What to produce: All of the data is to be copied without a single change.

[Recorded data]
##########

(** What a member hears of the room: its salt. *)
Lemma announcement_heard room salt s :
  salted room salt (s_store s) → Forall is_unit room → room ≠ [] → Forall is_byte salt → length salt = 32%nat →
  ∃ presence data, JSON_parse (announcement room s) = Ok data ∧ presence_of room salt presence data.
Proof.
  intros (r & Hr & Hs & Hp) Hu Hne Hb Hl.
  assert (RoomSalt room (s_store s) = Some salt) as Er by (unfold RoomSalt; rewrite Hr, Hs; by destruct salt).
  unfold GatewayRuns.announcement, RoomTTL, PeersWithNicknames. rewrite Er, Hr. unfold presence_envelope. set (v := presence_json _ _ _ _ _).
  assert (json_wf v = true) as Hwf by (apply presence_wf; [done|done|by intros ? [= <-]]).
  destruct (parse_envelope (signEnvelope hmac_sha256 serverKey (Envelope [] [] (lit "presence") room (Marshal v) (millis s) [] [])))
    as [E Hget]; [apply signed_units; [exact Hmac|by apply sent_units; [decided|..|apply Marshal_units]]|].
  set (e := signEnvelope _ _ _) in *.
  exists v, (Gateway.envelope_json e). split; [done|]. split_and!; [by eexists|by rewrite Hget| | |].
  - rewrite Hget. change (map_get (envelope_fields e) (lit "payload") ≫= Datatypes.id) with (omitempty (Marshal v)).
    pose proof (JSON_parse_Marshal v Hwf) as HE. unfold omitempty. destruct (Marshal v) as [|c m]; [discriminate HE|].
    unfold payload_value. by rewrite HE.
  - unfold v, presence_json. rewrite json_get_obj by decided. done.
  - assert (b64_encode salt ≠ []) as Hne64.
    { intros E64. pose proof (DecodeString_EncodeToString salt Hb) as HE. unfold EncodeToString in HE. rewrite E64 in HE.
      injection HE as <-. discriminate Hl. }
    exists (b64_encode salt). split_and!; [|done|by apply base64ToUint8_encode].
    unfold v, presence_json. rewrite json_get_obj by decided. cbn. unfold EncodeToString. by destruct (b64_encode salt).
Qed.
End Entering.
(** * Study-Buddy: the quiz and game engines

    A shallow embedding of the algorithmic core of the Study-Buddy
    front end:

    - [KnowledgeDash.tsx]: the pair mining done by [generateQuestion], the
      mismatch redraw loop, and the score / streak / lives / timer state
      machine ([startGame], [handleAnswer], the countdown effect);
    - [Flashcard.tsx] (the [MemoryGame] component): the game-specific pair
      extraction of [initGame] and the tile selection of [handleCardClick];
    - [ExamView.tsx]: the practice answer state and the show-answers toggle;
    - the application shell: [DAILY_LIMIT], [checkLimit], [incrementUsage]
      and the initialiser of [dailyUsage].

    React state is modelled by explicit state passing: a component is a
    record of its [useState] cells, an event handler is a function on that
    record, and a callback handed to [setTimeout] is kept in the record
    together with the values its closure captured, until the event that
    fires it. *)

From Stdlib Require Import ZArith String Ascii Lia.
From stdpp Require Import gmap list.

Local Open Scope Z_scope.

(** ** JavaScript strings *)

Module JS.

(** A JavaScript string is a sequence of UTF-16 code units, here a
    [list N]; [length], [substring], [trim] and a regular expression
    without the [u] flag all work on code units. *)

(** An ASCII literal as a JavaScript string. *)
Definition js (s : string) : list N :=
  List.map N_of_ascii (list_ascii_of_string s).

(** The character class of the regular expression [/[:\-–—]/]: colon,
    hyphen-minus, en dash (U+2013) and em dash (U+2014). *)
Definition isDelim (c : N) : bool :=
  ((c =? 58) || (c =? 45) || (c =? 8211) || (c =? 8212))%N.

##########

Output of the exercise:
(** What a member hears of the room: its salt. *)
Lemma announcement_heard room salt s :
  salted room salt (s_store s) → Forall is_unit room → room ≠ [] → Forall is_byte salt → length salt = 32%nat →
  ∃ presence data, JSON_parse (announcement room s) = Ok data ∧ presence_of room salt presence data.
Proof.
  intros (r & Hr & Hs & Hp) Hu Hne Hb Hl.
  assert (RoomSalt room (s_store s) = Some salt) as Er by (unfold RoomSalt; rewrite Hr, Hs; by destruct salt).
  unfold GatewayRuns.announcement, RoomTTL, PeersWithNicknames. rewrite Er, Hr. unfold presence_envelope. set (v := presence_json _ _ _ _ _).
  assert (json_wf v = true) as Hwf by (apply presence_wf; [done|done|by intros ? [= <-]]).
  destruct (parse_envelope (signEnvelope hmac_sha256 serverKey (Envelope [] [] (lit "presence") room (Marshal v) (millis s) [] [])))
    as [E Hget]; [apply signed_units; [exact Hmac|by apply sent_units; [decided|..|apply Marshal_units]]|].
  set (e := signEnvelope _ _ _) in *.
  exists v, (Gateway.envelope_json e). split; [done|]. split_and!; [by eexists|by rewrite Hget| | |].
  - rewrite Hget. change (map_get (envelope_fields e) (lit "payload") ≫= Datatypes.id) with (omitempty (Marshal v)).
    pose proof (JSON_parse_Marshal v Hwf) as HE. unfold omitempty. destruct (Marshal v) as [|c m]; [discriminate HE|].
    unfold payload_value. by rewrite HE.
  - unfold v, presence_json. rewrite json_get_obj by decided. done.
  - assert (b64_encode salt ≠ []) as Hne64.
    { intros E64. pose proof (DecodeString_EncodeToString salt Hb) as HE. unfold EncodeToString in HE. rewrite E64 in HE.
      injection HE as <-. discriminate Hl. }
    exists (b64_encode salt). split_and!; [|done|by apply base64ToUint8_encode].
    unfold v, presence_json. rewrite json_get_obj by decided. cbn. unfold EncodeToString. by destruct (b64_encode salt).
Qed.
End Entering.
(** * Study-Buddy: the quiz and game engines

    A shallow embedding of the algorithmic core of the Study-Buddy
    front end:

    - [KnowledgeDash.tsx]: the pair mining done by [generateQuestion], the
      mismatch redraw loop, and the score / streak / lives / timer state
      machine ([startGame], [handleAnswer], the countdown effect);
    - [Flashcard.tsx] (the [MemoryGame] component): the game-specific pair
      extraction of [initGame] and the tile selection of [handleCardClick];
    - [ExamView.tsx]: the practice answer state and the show-answers toggle;
    - the application shell: [DAILY_LIMIT], [checkLimit], [incrementUsage]
      and the initialiser of [dailyUsage].

    React state is modelled by explicit state passing: a component is a
    record of its [useState] cells, an event handler is a function on that
    record, and a callback handed to [setTimeout] is kept in the record
    together with the values its closure captured, until the event that
    fires it. *)

From Stdlib Require Import ZArith String Ascii Lia.
From stdpp Require Import gmap list.

Local Open Scope Z_scope.

(** ** JavaScript strings *)

Module JS.

(** A JavaScript string is a sequence of UTF-16 code units, here a
    [list N]; [length], [substring], [trim] and a regular expression
    without the [u] flag all work on code units. *)

(** An ASCII literal as a JavaScript string. *)
Definition js (s : string) : list N :=
  List.map N_of_ascii (list_ascii_of_string s).

(** The character class of the regular expression [/[:\-–—]/]: colon,
    hyphen-minus, en dash (U+2013) and em dash (U+2014). *)
Definition isDelim (c : N) : bool :=
  ((c =? 58) || (c =? 45) || (c =? 8211) || (c =? 8212))%N.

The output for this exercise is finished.